As stated above, the mechanisms controlling NKG2DL expression are not fully understood and we still do not know why different NKG2DL exist. A critical requirement for the expression of NKG2DL is that they will not be expressed on the surface of normal cells (to avoid autoimmunity) and that upon stress their up-regulation would be rapid. Surprisingly, numerous reports demonstrate that different cells and tissues express mRNA for NKG2DL but lack any expression of the corresponding proteins.4,23,28 These observations thus suggest that at least some of the NKG2DL are also regulated post-transcriptionally.

These above-mentioned discrepancies observed between the expression of mRNA transcripts of NKG2DL and expression of NKG2DL protein, together with the surprising finding that the site which is targeted by hcmv-miR-UL112 is conserved in the 3′-UTR sequences of various MICB alleles and that a similar site also exists in MICA 3′-UTR sequences, lead us to hypothesize that the expression of MICA and MICB are controlled by cellular miRNAs.

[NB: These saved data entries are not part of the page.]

(** Modelled from the spec: the filter [["entity", "is", v]] of the tracking
    database (not in the repository) keeps the Tasks whose parent entity is
    [v]; other filters are not interpreted. *)
Definition task_matches (t : Task) (f : Filter) : bool :=
  if String.eqb (f_field f) "entity" && String.eqb (f_op f) "is"
  then py_eq (f_value f) (task_entity t)
  else true.

(** Modelled from the spec: the records a query returns. *)
Definition fetch (db : list Task) (filters : list Filter) : list Task :=
  filter (fun t => forallb (task_matches t) filters) db.

(** Modelled from the spec: with [hierarchy=["content"]] the Task model shows
    one row per record, displayed by its content. *)
Definition display_rows (l : list Task) : Rows :=
  map (fun t => Ok (PyStr (task_content t))) l.

(** The host's side of the Task list: the filters of the last query, the
    rows of the Task model, the source rows the proxy shows (in order) and
    the proxy's dynamic-sort flag. *)
Record HostState : Type := {
  tasks_query : list Filter;
  tasks_rows : list Task;
  task_view : list Z;
  dynamicSortFilter : bool }.

(** Modelled from the spec: what a call of the dialog does to the host's
    Task list (the Shotgun model and the proxy are not in the repository).
    A query discards the rows of the previous one; a refresh request is
    answered later ([refresh_completes]); a sort on column 0 reorders the
    shown rows; the dynamic-sort flag takes the truth value of [state]. *)
Definition host_step (c : Call) (h : HostState) : HostState :=
  match c with
  | tasks_model_load_data _ _ filters _ =>
      {| tasks_query := filters; tasks_rows := []; task_view := [];
         dynamicSortFilter := dynamicSortFilter h |}
  | tasks_model_clear =>
      {| tasks_query := tasks_query h; tasks_rows := []; task_view := [];
         dynamicSortFilter := dynamicSortFilter h |}
  | tasks_proxy_sort column order =>
      if column =? 0
      then {| tasks_query := tasks_query h; tasks_rows := tasks_rows h;
              task_view := proxy_sort (display_rows (tasks_rows h)) order (task_view h);
              dynamicSortFilter := dynamicSortFilter h |}
      else h
  | tasks_proxy_setDynamicSortFilter state =>
      {| tasks_query := tasks_query h; tasks_rows := tasks_rows h;
         task_view := task_view h;
         dynamicSortFilter := negb (state =? 0) |}
  | _ => h
  end.

(** The host acting on the calls of a trace that went through. *)
Definition host_replay (calls : list (Call * option exn)) (h : HostState) : HostState :=
  fold_left
    (fun h co => match co with (c, None) => host_step c h | (_, Some _) => h end)
    calls h.

(** The calls a method added to the trace. *)
Definition issued (before after : World) : list (Call * option exn) :=
  skipn (List.length (trace before)) (trace after).

(** Modelled from the spec: a refresh completes.  The Task model holds the
    records of the query, and the proxy is offered its rows from the first
    to the last. *)
Definition refresh_completes (db : list Task) (h : HostState) : HostState :=
  let fetched := fetch db (tasks_query h) in
  {| tasks_query := tasks_query h;
     tasks_rows := fetched;
     task_view :=
       fst (feed (display_rows fetched) stock_filterAcceptsRow place_last
              (py_range (Z.of_nat (List.length fetched))) [] new_dialog);
     dynamicSortFilter := dynamicSortFilter h |}.

(** The Tasks shown, in the order of the view. *)
Definition view_tasks (h : HostState) : list Task :=
  flat_map
    (fun r => if in_rows (tasks_rows h) r
              then match nth_error (tasks_rows h) (Z.to_nat r) with
                   | Some t => [t]
                   | None => []
                   end
              else [])
    (task_view h).

Definition refresh_requests (calls : list (Call * option exn)) : nat :=
  List.length (filter (fun co => match fst co with
                            | tasks_model_refresh_data => true
                            | _ => false
                            end) calls).

(** ** Where an exception can arise in [filterAcceptsRow]

    The stages of the method, stated from its text rather than from its
    embedding: [raised_while_filtering self row parent e] holds when the
    host's answers make the stage raise [e] and every earlier stage passes. *)
Inductive scanned (self : ProxyModel) (content : PyVal) : list Z -> Prop :=
| scanned_nil : scanned self content []
| scanned_cons (row : Z) (rest : list Z) (ix : QModelIndex) (existing : PyVal) :
    index self row 0 = Ok ix ->
    data self ix DisplayRole = Ok existing ->
    py_eq content existing = false ->
    scanned self content rest ->
    scanned self content (row :: rest).
(** C3, as the specification words it, fails: a position parameter that
    asks for two levels in both directions is sent, and left in the
    caller's hands, asking for one level of parents. *)
Lemma position_params_unchanged_counterexample :
  isTextDocumentPositionParams Scenes.both_params = true
  /\ features Scenes.go_served !! "go" = Some 0
  /\ heap Scenes.go_served !! 10 = Some Scenes.both_params
  /\ get_prop "resolve" Scenes.both_params = VNum 2
  /\ get_prop "direction" Scenes.both_params = VStr "both"
  /\ exists sent,
       trace (superTypes Scenes.silent_client "go" 10 Scenes.go_served).1
       = trace Scenes.go_served ++ [Request 0 TypeHierarchyRequest_type sent]
       /\ heap (superTypes Scenes.silent_client "go" 10 Scenes.go_served).1 !! 10 = Some sent
       /\ get_prop "resolve" sent = VNum 1
       /\ get_prop "direction" sent = VStr "parents"
       /\ sent <> Scenes.both_params.
Proof.
  repeat (split; [vm_compute; reflexivity|]).
  exists (overwritten Scenes.both_params "parents").
  repeat (split; [vm_compute; reflexivity|]).
  vm_compute. discriminate.
Qed.

(** C9. [get] answers with the item the server returned, and with
    [undefined] when the server returned [null]; and when no feature is
    mapped for the language, [superTypes] and [subTypes] resolve to
    [undefined], whatever the argument, and nothing else happens. *)
Theorem absence_is_not_an_error sendRequest (w : World) (f : FeatureRef)
  (params : nat) (o : Obj) (languageId : string) (arg : nat) :
  (heap w !! params = Some o ->
   forall item, sendRequest f TypeHierarchyRequest_type o = Return (VObj item) ->
     (get sendRequest f params w).2 = Return (VObj item))
  /\ (heap w !! params = Some o ->
      sendRequest f TypeHierarchyRequest_type o = Return VNull ->
      (get sendRequest f params w).2 = Return VUndefined)
  /\ (features w !! languageId = None ->
      superTypes sendRequest languageId arg w = (w, Return VUndefined)
      /\ subTypes sendRequest languageId arg w = (w, Return VUndefined)).
Proof.
  split; [|split].
  - intros Hp item Hitem. unfold get. rewrite Hp, Hitem. reflexivity.
  - intros Hp Hnull. unfold get. rewrite Hp, Hnull. reflexivity.
  - intros Hnone. unfold superTypes, subTypes. rewrite Hnone. split; reflexivity.
Qed.

Lemma absence_is_not_an_error_witness :
  (get Scenes.silent_client 0 10 Scenes.go_served).2 = Return VUndefined
  /\ superTypes Scenes.silent_client "java" 10 Scenes.go_served
     = (Scenes.go_served, Return VUndefined).
Proof.
  split.
  - apply (absence_is_not_an_error Scenes.silent_client Scenes.go_served 0 10
             Scenes.both_params "java" 10); vm_compute; reflexivity.
  - apply (absence_is_not_an_error Scenes.silent_client Scenes.go_served 0 10
             Scenes.both_params "java" 10). vm_compute. reflexivity.
Defined.

(** ** How the primitive steps act on the store *)

Lemma instances_update_feature (f x : FeatureRef) (g : Feature -> Feature) (w : World) :
  instances (update_feature f g w) !! x
  = if decide (x = f) then g <$> instances w !! x else instances w !! x.
Proof.
  unfold update_feature. destruct (instances w !! f) as [ft|] eqn:E; cbn.
  - destruct (decide (x = f)) as [->|Hne].
    + rewrite lookup_insert_eq, E. reflexivity.
    + rewrite lookup_insert_ne by congruence. reflexivity.
  - destruct (decide (x = f)) as [->|Hne]; [rewrite E|]; reflexivity.
Qed.

Lemma update_feature_frame (f : FeatureRef) (g : Feature -> Feature) (w : World) :
  features (update_feature f g w) = features w
  /\ trace (update_feature f g w) = trace w
  /\ fresh (update_feature f g w) = fresh w
  /\ heap (update_feature f g w) = heap w
  /\ collections (update_feature f g w) = collections w.
Proof. unfold update_feature. destruct (instances w !! f); repeat split; reflexivity. Qed.

(** What a listener may read of a feature: whether a stream is open and
    which registrations are kept. *)
Lemma is_open_update_emitter (f x : FeatureRef) (ev ev' : LifecycleEvent)
  (g : Emitter -> Emitter) (w : World) :
  (forall e, disposed (g e) = disposed e) ->
  is_open x ev (update_feature f (with_emitter ev' g) w) = is_open x ev w.
Proof.
  intros Hg. unfold is_open. rewrite instances_update_feature.
  destruct (decide (x = f)) as [->|]; [|reflexivity].
  destruct (instances w !! f) as [ft|]; [|reflexivity].
  destruct ev, ev'; cbn; rewrite ?Hg; reflexivity.
Qed.

Lemma providers_update_emitter (f x : FeatureRef) (ev : LifecycleEvent)
  (g : Emitter -> Emitter) (w : World) :
  providers_of x (update_feature f (with_emitter ev g) w) = providers_of x w.
Proof.
  unfold providers_of. rewrite instances_update_feature.
  destruct (decide (x = f)) as [->|]; [|reflexivity].
  destruct (instances w !! f) as [ft|]; [|reflexivity].
  destruct ev; reflexivity.
Qed.

Lemma exists_update_feature (f x : FeatureRef) (g : Feature -> Feature) (w : World) :
  is_Some (instances (update_feature f g w) !! x) <-> is_Some (instances w !! x).
Proof.
  rewrite instances_update_feature. destruct (decide (x = f)); [|reflexivity].
  destruct (instances w !! x); cbn; split; intros [? H]; try discriminate; eauto.
Qed.

Lemma evolves_refl (w : World) : evolves w w.
Proof.
  split; try reflexivity. exists []. split; [now rewrite app_nil_r | constructor].
Qed.

Lemma evolves_trans (w1 w2 w3 : World) : evolves w1 w2 -> evolves w2 w3 -> evolves w1 w3.
Proof.
  intros [F1 H1 X1 (t1 & T1 & K1)] [F2 H2 X2 (t2 & T2 & K2)]. split.
  - congruence.
  - congruence.
  - intros x. rewrite X2. apply X1.
  - exists (t1 ++ t2). split.
    + rewrite T2, T1, app_assoc. reflexivity.
    + apply Forall_app. split; assumption.
Qed.

Lemma evolves_log (e : Event) (w : World) : step_kind e -> evolves w (log e w).
Proof.
  intros He. split; try reflexivity. exists [e]. split; [reflexivity|].
  constructor; [exact He | constructor].
Qed.

Lemma evolves_set_features (m : gmap string FeatureRef) (w : World) :
  evolves w (set_features m w).
Proof.
  split; try reflexivity. exists []. split; [cbn; now rewrite app_nil_r | constructor].
Qed.

Lemma evolves_set_collections (m : gmap nat (list Disposable)) (w : World) :
  evolves w (set_collections m w).
Proof.
  split; try reflexivity. exists []. split; [cbn; now rewrite app_nil_r | constructor].
Qed.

Indeed, we have identified a group of endogenous cellular miRNAs that control MICA and MICB expression by binding to MICA and MICB 3′-UTR in sites that overlap with the site that is bound by hcmv-miR-UL112.29 We have shown that, under normal conditions, these cellular miRNAs maintain MICA and MICB protein expression under a certain threshold. Furthermore, we demonstrated that during short-term stresses such as heat shock and viral infection, although the amount of miRNAs did not change markedly, elevation in MICA and MICB mRNA expression probably exceeded the miRNAs repression activity, resulting in the observed expression of MICA and MICB protein.29 We therefore suggested that these cellular miRNAs set up a threshold for MICA and MICB protein expression (Fig. 1a).

Figure 1.

 Possible mechanisms by which cellular microRNAs (miRNAs) regulate the expression of MICA and MICB. (a) Top, basal transcription of MICA and MICB in normal cells. Targeting of MICA and MICB messenger RNA (mRNA) by miRNAs effectively shuts off protein expression. Bottom, elevated transcriptional activity of MICA and MICB observed in heat shock, malignant or virus-infected cells, exceeds the repressive capacity of the cellular miRNAs, allowing surface expression of MICA and MICB proteins. (b) Top, targeting of MICA and MICB mRNA by miRNAs inhibits protein translation and effectively shuts off protein expression. Bottom, under stress, such as cell cycle arrest and serum starvation, miRNAs could activate the translation of their target genes, thus allowing surface expression of MICA and MICB proteins. (c) Top, targeting of MICA and MICB mRNA by miRNAs inhibits protein translation and effectively shuts off protein expression. Bottom, under induced proliferation a reduction in the length of the 3′ untranslated region (3′-UTR) is often observed. This can result in the loss of miRNA-binding sites, or in the loss of other regulatory elements, allowing the surface expression of MICA and MICB proteins. RISC, RNA-induced silencing complex.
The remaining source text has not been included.